CD Recensies

KURTÁG: BERICHTEN VOOR WIJLEN RV TROUSSOVA; MELODIEN E.A.

Kurtág: Berichten voor wijlen RV. Troussova op. 17; Werk voor piano en instrumentaal ensemble op. 27/1 Quasi una fantasia; Scenes uit een roman op. 19 Jelenet egy regenybo! Resp.  Rosemary Hardy (s), Hermann Kretzscmar (p), Christine Whittlesey (s), Márta Fábián (cimb.), Mathias Tacke (v) en Thomas Fichter (cb)  met het Ensemble Modern o.l.v. Peter Eötvös. Sony SK 53290 (55’04”). 1992

 

Kurtág: Berichten voor wijlen RV. Troussova op. 17; Gedichten van Anna Akhmatova op. 41/1-4; Melodien, 1971; Ligeti: Celloconcert. Resp. Natalia Zagorinskaja (s), Miklós Perényi (vc) en het UMZE kamerensemble o.l.v. Peter Eötvös. BMC 162 (66’30”). 2009

 

Het succes van een uitvoering van Troussova in Parijs heeft dit werk tot een der bekendste werken van Kurtág gemaakt. Het is geschreven vanuit het standpunt van een vrouw die terugblikt op haar liefdesleven, frustraties en wanhoop en bevat 21 liederen die in drie delen – ‘Eenzaamheid’, ‘Een beetje erotisch’ en ‘bittere ervaring – vreugde en leed’ – zijn onderverdeeld.

De uitgesproken krachtige beelden die auteur Dalos oproept en de fragmentarische aard van de cyclus stellen de componist in staat om alle ruimte te geven aan zijn briljante vermogen om plotselinge stemmingswisselingen door onvoorspelbare instrumentale combinaties en virtuoze vocale effecten te realiseren.

Troussova zit vol rusteloze energie en toont de expressionistische kant van Kurtág, maar er zijn ook heel lyrische momenten, zoals in het fraaie zevende lied ‘Je stal mijn hart’. Er is ook een duidelijke verwantschap met Bartók’s opera Hertog Blauwbaard door de overheersende sfeer van eenzaamheid en de wijze waarop de niet-vocale muziek dient als een beschermende onthulling van de beschadigde psyche van de bewuste vrouw.

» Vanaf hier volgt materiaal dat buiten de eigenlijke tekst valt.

(* ===== verification/TimeSampler.v ===== *)
(** * The time sampler

    aggregator/time_sampler.go: metrics by bucket of [interval] seconds,
    zeroes for the counters that were not sampled, buckets closed and merged
    into series at each flush. *)

From S2P Require Import Prelude.
From S2P Require Import Runtime.
From S2P Require Import Float64.
From S2P Require Import Metrics.
From S2P Require Import Aggregator.

Definition defaultExpiry : float64 := f64_of_int 300.
Definition bucketSize : Z := 10.

(** What makes two series of one flush the same. *)
Definition SerieSignature : Set := APIMetricType * ContextKey * string.

Section sampler.
Context {R : GoRuntime} {SK : Sketches}.
Context (murmur3_Sum128 : string → Z * Z).
(** Configuration: histogram defaults and [Cfg.AgentExpirySeconds]. *)
Context (defaultAggregates : list string) (defaultPercentiles : list Z) (AgentExpirySeconds : Z).

Record TimeSampler := mkTimeSampler {
  ts_interval : Z;
  ts_contextResolver : ContextResolver;
  ts_metricsByTimestamp : gmap Z ContextMetrics;
  ts_counterLastSampledByContext : gmap ContextKey float64;
  ts_lastCutOffTime : Z;
  ts_sketchMap : sketchMap
}.

Definition NewTimeSampler (interval : Z) : TimeSampler :=
  mkTimeSampler (if interval =? 0 then bucketSize else interval) newContextResolver ∅ ∅ 0 ∅.

Definition set_resolver (s : TimeSampler) (cr : ContextResolver) : TimeSampler :=
  mkTimeSampler (ts_interval s) cr (ts_metricsByTimestamp s) (ts_counterLastSampledByContext s)
    (ts_lastCutOffTime s) (ts_sketchMap s).
Definition set_metrics (s : TimeSampler) (m : gmap Z ContextMetrics) : TimeSampler :=
  mkTimeSampler (ts_interval s) (ts_contextResolver s) m (ts_counterLastSampledByContext s)
    (ts_lastCutOffTime s) (ts_sketchMap s).
Definition set_counters (s : TimeSampler) (c : gmap ContextKey float64) : TimeSampler :=
  mkTimeSampler (ts_interval s) (ts_contextResolver s) (ts_metricsByTimestamp s) c
    (ts_lastCutOffTime s) (ts_sketchMap s).
Definition set_cutoff (s : TimeSampler) (t : Z) : TimeSampler :=
  mkTimeSampler (ts_interval s) (ts_contextResolver s) (ts_metricsByTimestamp s)
    (ts_counterLastSampledByContext s) t (ts_sketchMap s).
Definition set_sketches (s : TimeSampler) (m : sketchMap) : TimeSampler :=
  mkTimeSampler (ts_interval s) (ts_contextResolver s) (ts_metricsByTimestamp s)
    (ts_counterLastSampledByContext s) (ts_lastCutOffTime s) m.

Definition calculateBucketStart (s : TimeSampler) (timestamp : float64) : Z :=
  f64_to_int timestamp -₆₄ (f64_to_int timestamp %ᵍ ts_interval s).

Definition isBucketStillOpen (s : TimeSampler) (bucketStartTimestamp timestamp : Z) : bool :=
  timestamp <? bucketStartTimestamp +₆₄ ts_interval s.

(** [addSample]; a refused sample is only logged. *)
Definition TimeSampler_addSample (s : TimeSampler) (metricSample : MetricSample) (timestamp : float64)
    : TimeSampler :=
  let '(cr, contextKey) := trackContext murmur3_Sum128 (ts_contextResolver s)
    (ms_Name metricSample) (ms_Host metricSample) (ms_Tags metricSample) timestamp in
  let s := set_resolver s cr in
  let bucketStart := calculateBucketStart s timestamp in
  match ms_Mtype metricSample with
  | DistributionType =>
      set_sketches s (sketch_insert (ts_sketchMap s) bucketStart contextKey (ms_Value metricSample)).1
  | t =>
      let bucketMetrics := map_get ∅ (ts_metricsByTimestamp s) bucketStart in
      let s :=
        match t with
        | CounterType => set_counters s (<[contextKey := timestamp]> (ts_counterLastSampledByContext s))
        | _ => s
        end in
      let bucketMetrics := (AddSample defaultAggregates defaultPercentiles bucketMetrics contextKey
        metricSample timestamp (ts_interval s)).1 in
      set_metrics s (<[bucketStart := bucketMetrics]> (ts_metricsByTimestamp s))
  end.

(** ** Counters *)

Definition zero_sample (timestamp : Z) : MetricSample :=
  mkSample "" f64_zero "0.0" CounterType [] "" f64_one (f64_of_int timestamp).

(** [float64(expirySeconds)+lastSampled > float64(timestamp)]. *)
Definition counter_alive (timestamp : Z) (lastSampled : float64) : bool :=
  f64_lt (f64_of_int timestamp) (f64_add (f64_of_int AgentExpirySeconds) lastSampled).

(** One round of [countersSampleZeroValue]; the state is the resolver, the
    bucket's metrics and the contexts to delete. *)
Definition zero_value_step (interval timestamp : Z)
    (acc : ContextResolver * ContextMetrics * gset ContextKey) (kv : ContextKey * float64)
    : ContextResolver * ContextMetrics * gset ContextKey :=
  let '(cr, contextMetrics, counterContextsToDelete) := acc in
  if counter_alive timestamp kv.2 then
    let contextMetrics := (AddSample defaultAggregates defaultPercentiles contextMetrics kv.1
      (zero_sample timestamp) (f64_of_int timestamp) interval).1 in
    ((updateTrackedContext cr kv.1 (f64_of_int timestamp)).1, contextMetrics, counterContextsToDelete)
  else (cr, contextMetrics, {[kv.1]} ∪ counterContextsToDelete).

Definition countersSampleZeroValue (s : TimeSampler) (timestamp : Z) (contextMetrics : ContextMetrics)
    (counterContextsToDelete : gset ContextKey) : TimeSampler * ContextMetrics * gset ContextKey :=
  let '(cr, contextMetrics, counterContextsToDelete) :=
    foldl (zero_value_step (ts_interval s) timestamp)
      (ts_contextResolver s, contextMetrics, counterContextsToDelete)
      (range (ts_counterLastSampledByContext s)) in
  (set_resolver s cr, contextMetrics, counterContextsToDelete).

(** ** Flushing series *)

(** [flushContextMetrics]: the errors are only logged. *)
Definition flushContextMetrics (timestamp : Z) (contextMetrics : ContextMetrics) : list Serie :=
  (Flush contextMetrics (f64_of_int timestamp)).1.2.

(** One bucket; the state is the sampler, the raw series and the contexts to
    delete. *)
Definition flush_bucket (cutoffTime : Z) (acc : TimeSampler * list Serie * gset ContextKey)
    (kv : Z * ContextMetrics) : TimeSampler * list Serie * gset ContextKey :=
  let '(s, rawSeries, toDelete) := acc in
  let '(bucketTimestamp, contextMetrics) := kv in
  if isBucketStillOpen s bucketTimestamp cutoffTime then acc
  else
    let '(s, contextMetrics, toDelete) :=
      countersSampleZeroValue s bucketTimestamp contextMetrics toDelete in
    let rawSeries := rawSeries ++ flushContextMetrics bucketTimestamp contextMetrics in
    (set_metrics s (delete bucketTimestamp (ts_metricsByTimestamp s)), rawSeries, toDelete).

Definition signature (serie : Serie) : SerieSignature :=
  (se_MType serie, se_ContextKey serie, se_NameSuffix serie).

Definition append_point (serie : Serie) (p : Point) : Serie :=
  mkSerie (se_Name serie) (se_Points serie ++ [p]) (se_Tags serie) (se_Host serie) (se_Device serie)
    (se_MType serie) (se_Interval serie) (se_SourceTypeName serie) (se_ContextKey serie)
    (se_NameSuffix serie).

Definition resolved (interval : Z) (context : ctx) (serie : Serie) : Serie :=
  mkSerie (cx_Name context ++ se_NameSuffix serie) (se_Points serie) (cx_Tags context)
    (cx_Host context) (se_Device serie) (se_MType serie) interval (se_SourceTypeName serie)
    (se_ContextKey serie) (se_NameSuffix serie).

(** One raw serie; [serieBySignature] points into the resulting list.  Every
    raw serie has a point. *)
Definition merge_serie (interval : Z) (contexts : gmap ContextKey ctx)
    (acc : list Serie * gmap SerieSignature nat) (serie : Serie)
    : list Serie * gmap SerieSignature nat :=
  let '(series, serieBySignature) := acc in
  match serieBySignature !! signature serie with
  | Some i =>
      match se_Points serie with
      | p :: _ => (alter (λ existingSerie, append_point existingSerie p) i series, serieBySignature)
      | [] => acc
      end
  | None =>
      match contexts !! se_ContextKey serie with
      | None => acc
      | Some context =>
          (series ++ [resolved interval context serie],
           <[signature serie := length series]> serieBySignature)
      end
  end.

Definition merge_series (interval : Z) (contexts : gmap ContextKey ctx) (rawSeries : list Serie)
    : list Serie :=
  (foldl (merge_serie interval contexts) ([], ∅) rawSeries).1.

(** The first half of [flushSeries], up to the raw series. *)
Definition flush_raw (s : TimeSampler) (cutoffTime : Z) : TimeSampler * list Serie :=
  let '(s, rawSeries, toDelete) :=
    if bool_decide (size (ts_metricsByTimestamp s) ≠ 0%nat) then
      foldl (flush_bucket cutoffTime) (s, [], ∅) (range (ts_metricsByTimestamp s))
    else if ts_lastCutOffTime s +₆₄ ts_interval s <=? cutoffTime then
      let t := cutoffTime -₆₄ ts_interval s in
      let '(s, contextMetrics, toDelete) := countersSampleZeroValue s t ∅ ∅ in
      (s, flushContextMetrics t contextMetrics, toDelete)
    else (s, [], ∅) in
  (set_counters s (foldl (λ m k, delete k m) (ts_counterLastSampledByContext s) (elements toDelete)),
   rawSeries).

Dit tweetal uitvoeringen van Troussova (met een geringe voorkeur voor de BMC versie) is duidelijk beter dan die op een vroegere Erato cd. Dat heeft veel te maken met de betere opnamekwaliteit die de precieze, schilderachtige kwaliteiten van Kurtágs klankwereld beter laat uitkomen. Beide zangeressen lukt het om met schijnbaar gemak hun lastige partijen met een grote expressie en veel muzikaliteit tot klinken te brengen. Verder zijn vooral ook die andere liederencyclussen en het krachtige Quasi una fantasia voor piano en diverse instrumenten van groot belang.